Los del Unaaaai, como decía el añorado Butano, desfilan cabizbajos y tomamos posiciones frente al pantallón. Me siento en una esquina, junto a una familia –abuelo, padre e hijo- de seguidores de los reds. El chaval, un mocoso pelirrojo con una camiseta de Kid Torres que le viene grande, no para de cantar. A nuestro Niño le sienta divinamente la elástica del Liverpool. Son momentos muy raros: estoy emocionado, pero también desgarrado por dentro. Desde el principio del partido tengo claro que Fernando se va a comer al infeliz defensor israelí que le ha puesto Mourinho para intentar frenarle. A los diez minutos de juego ya se ha llevado dos patadas. La segunda de John Terry, que trata de amilanar al Niño encarándose. Pero Torres se levanta y aguanta la mirada. Un plástico “Fuck you!!” se dibuja en sus labios: vas de cráneo si te quieres hacer el mariscal de campo con la Máquina, Terry. No pasan ni diez minutos más cuando Gerrard mete un exquisito pase al hueco con el exterior de su pie derecho. Torres galopa poderoso, encara al judío infeliz, le rompe con un golpe de cadera y, desde el piquito izquierdo del área chica, la cruza al palo contrario de un Cezch que ve desde el suelo como el balón se aloja en las mallas.Todos saltamos a una. The Kop se derrumba. Torres resbala por el césped mojado, los brazos en alto y esa sonrisa que tanto nos hizo vibrar en el Calderón. En mi interior crecen al unísono la emoción y el desgarro: es casi, casi un gol del Atleti, pero sin el Atleti. Aún así me abrazo con el chavalín y choco esas cinco con su padre y con su abuelo. El calvo con cara de burro viene al trote para brindar conmigo. Me grita: “You were right!!!”. Así debutan los grandes, sin arrugarse y aprovechando la primera oportunidad para meterle un chicharrazo al equipo más odiado y temido de Inglaterra.
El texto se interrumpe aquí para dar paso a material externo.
Lemma reaches_suspends {A} P (R : A -> Prop) body args (fut : future Fut A) :
  (forall w, suspends P R (body w).1) -> reaches (Unresumed body args) fut ->
  fut = Unresumed body args \/ exists f k locals, fut = Suspended (Suspend f k locals) /\
    P locals /\ (forall e w, k (Err e) w = finished (run_drop (Err e) locals w)).
Proof.
  intros Hb Hr.
  assert (Hinv : forall fut0, reaches fut0 fut ->
    fut0 = Unresumed body args \/
      (exists f k locals, fut0 = Suspended (Suspend f k locals) /\ suspends P R (Suspend f k locals)) ->
    fut = Unresumed body args \/
      exists f k locals, fut = Suspended (Suspend f k locals) /\ suspends P R (Suspend f k locals)).
  { clear Hr. induction 1 as [fut|fut0 w fut1 w1 fut2 Hp Hr IH]; [done|]. intros H0. apply IH. right.
    destruct H0 as [->|(f & k & locals & -> & Hs)]; cbn [poll] in Hp.
    - specialize (Hb w). destruct (body w) as [s w2]. by eapply poll_suspends.
    - by eapply poll_suspends. }
  destruct (Hinv _ Hr (or_introl eq_refl)) as [->|(f & k & locals & -> & Hs)]; [by left|right].
  apply suspends_resume in Hs as (HP & He & _). eauto 10.
Qed.
End cancellation.

Lemma finally_ret (d : M unit) w : finally (ret tt) d w = d w.
Proof. unfold finally, ret, run_drop. by destruct (d w) as [[[]| | | |]]. Qed.

Section load_cancellation.
Context `{Config} `{Arch} `{Mmap} `{ArcAlloc} `{EA : ElfObjectAsync T}.

Lemma suspends_weaken {A} (P P' : M unit -> Prop) (R R' : A -> Prop) (s : step Fut A) :
  (forall c, P c -> P' c) -> (forall a, R a -> R' a) -> suspends P R s -> suspends P' R' s.
Proof.
  intros HP HR. induction s as [o|f k locals IH] using step_nested_ind.
  - destruct o; simpl; eauto.
  - rewrite !suspends_resume. intros (Hc & He & Hk). split_and!; auto.
Qed.

Lemma suspends_plain {A} P (m : M A) w : suspends P (fun _ => True) (run m w).1.
Proof. eapply suspends_weaken; [|done|apply suspends_run]. done. Qed.

(** [memory] is what the system has answered to the first request of a load. *)
Definition first_mapped (object : T) (ehdr : ElfHeader) (segs : ElfSegments) : Prop :=
  exists phdrs param memory lo need w w',
    create_segments phdrs (is_dylib ehdr) = Ok (param, lo) /\
    mmap (pm_addr param) (pm_len param) (pm_prot param) (pm_flags param) (rg_offset (pm_range param))
      (as_fd object) false w = (Ok (memory, need), w') /\
    segs = mk_segments memory lo (pm_len param) munmap.

Lemma mmap_segment_suspends param object w :
  suspends (fun c => c = ret tt)
    (fun ptr => exists need w w', mmap (pm_addr param) (pm_len param) (pm_prot param) (pm_flags param)
       (rg_offset (pm_range param)) (as_fd object) false w = (Ok (ptr, need), w'))
    (mmap_segment_async param object w).1.
Proof.
  unfold mmap_segment_async. apply suspends_step. intros [ptr need] w1 (w2 & w3 & Hm). destruct need.
  - eapply suspends_cbind; [apply suspends_await|]. intros [] w4 _.
    eapply suspends_weaken; [by intros c Hc; exact Hc| |apply suspends_run]. intros a (w5 & w6 & Ha).
    apply bind_run_inv in Ha as ([] & w7 & _ & [= <- _]). eauto.
  - eapply suspends_weaken; [by intros c Hc; exact Hc| |apply suspends_run].
    intros a (w5 & w6 & [= <- _]). eauto.
Qed.

Lemma load_phdrs_suspends hook object phdrs : forall builder w,
  suspends (fun c => c = ret tt) (fun _ => True) (load_phdrs_async hook object builder phdrs w).1.
Proof.
  induction phdrs as [|p l IH]; intros builder w; cbn [load_phdrs_async]; [apply suspends_plain|].
  eapply (suspends_cbind _ (fun _ => True)); [|intros b w1 _; apply IH].
  unfold load_phdr_async. apply suspends_step. intros b w1 _. destruct (p_type p =? PT_LOAD); [|apply suspends_plain].
  apply suspends_step. intros [param|] w2 _; [|apply suspends_plain].
  eapply suspends_cbind; [apply mmap_segment_suspends|]. intros _p w3 _. apply suspends_plain.
Qed.

(** What is dropped with a load that is waiting. *)
Definition releases (object : T) (ehdr : ElfHeader) (locals : M unit) : Prop :=
  (forall w, locals w = obj_drop object w) \/
  exists segs, first_mapped object ehdr segs /\
    forall w, locals w = finally (drop_segments segs) (obj_drop object) w.

Lemma load_async_impl_suspends l ehdr object lazy w :
  suspends (releases object ehdr) (fun _ => True) (load_async_impl l ehdr object lazy w).1.
Proof.
  unfold load_async_impl, scoped at 1.
  match goal with |- context [match ?c w with _ => _ end] => set (body := c) end.
  assert (Hb : suspends (fun c => c = ret tt \/ exists segs, first_mapped object ehdr segs /\
    c = finally (ret tt) (drop_segments segs)) (fun _ => True) (body w).1).
  { apply suspends_step. intros [phdrs buf] w1 _. apply suspends_step. intros [param lo] w2 (w3 & w4 & Hc).
    apply (f_equal fst) in Hc. simpl in Hc.
    eapply suspends_cbind; [eapply suspends_weaken; [|done|apply mmap_segment_suspends]; auto|].
    intros memory w5 (need & w6 & w7 & Hm). unfold scoped.
    match goal with |- context [match ?c w5 with _ => _ end] => set (inner := c) end.
    assert (Hi : suspends (fun c => c = ret tt) (fun _ => True) (inner w5).1).
    { eapply suspends_cbind; [apply load_phdrs_suspends|]. intros b w8 _. apply suspends_plain. }
    destruct (inner w5) as [s w8]. eapply suspends_scoped; [by right| |exact Hi].
    intros c ->. right. eexists. split; [|done]. repeat eexists; eauto. }
  destruct (body w) as [s w1]. eapply suspends_scoped; [by left| |exact Hb].
  intros c [->|(segs & Hsegs & ->)]; [left; apply finally_ret|right].
  exists segs. split; [done|]. intros w2. unfold finally at 1. by rewrite finally_ret.
Qed.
Al final el Chelsea empata con un penalti inventado, de esos que le pitan habitualmente a los vikingos. Me siento un poquito más del Liverpool. Arrancamos y partimos rumbo a los Cliffs de Moher con paradas previas en Fenit, Kilkee y Spanish Point. Una delicia.

En el avión rumbo a Londres, un par de días después, leo las alabanzas de la prensa inglesa a nuestro Niño y vuelvo a tener claro que va a marcar una época en el Liverpool. Vuelvo a sentir esa desazón interior y no es sólo porque el piloto haya iniciado la maniobra de aterrizaje en Heathrow. La tercera jornada de la Premier me pilla, pues, en Londres. En la capital del Imperio he podido terminar de constatar lo que ya advertí en Irlanda: que la Torresmanía avanza como un ciclón y que el Barça mola mucho más que el Madrid fuera de España. Los de Benítez –quién, por cierto, cada día se asemeja más a un gorrino de engorde, será cosa del butter- se miden al Sunderland de Roy Keane en el estadio norteño. El Niño forma pareja de ataque esta vez con Voronin y no con el holandés Kuyt. Falta la referencia de Gerrard, con un dedo del pie roto, y le sustituye esa bestia africana que pasó con más pena que gloria por el siempre ridículo y detestable Valencia: Sissoko. Está claro desde el arranque que el tenaz y correoso Sunderland no tiene ninguna opción. En la primera mitad, Torres vuelve loca a la defensa local y Sissoko anota su primer tanto con la camiseta que patrocina Calsberg. En la segunda parte el Niño sigue haciendo de las suyas y, aunque falla dos goles, participa en la jugada con la que Voronin cierra el partido. Cero a dos. Por la noche, en el programa de análisis futbolístico de Sky News que presenta Gary Lineker, el ex ariete del Barça define a Torres como “amazing striker” y describe su juego como “terrific”. Lo digo por si saben inglés. Alan Shearer le critica por no haber marcado, pero matiza que exhibiendo ese nivel no puede marcar menos de 25 goles esta temporada. Ambos coinciden, en perfecto inglés, en que su fichaje es la mejor noticia del verano para la Premier. Al día siguiente, la crónica del Daily Mirror valora al Niño con un 9 sobre 10 y le dedica el recuadro del Player of the Match. Y eso, sin haber marcado. Mi sentimiento de orgullo desgarrado sigue incólume.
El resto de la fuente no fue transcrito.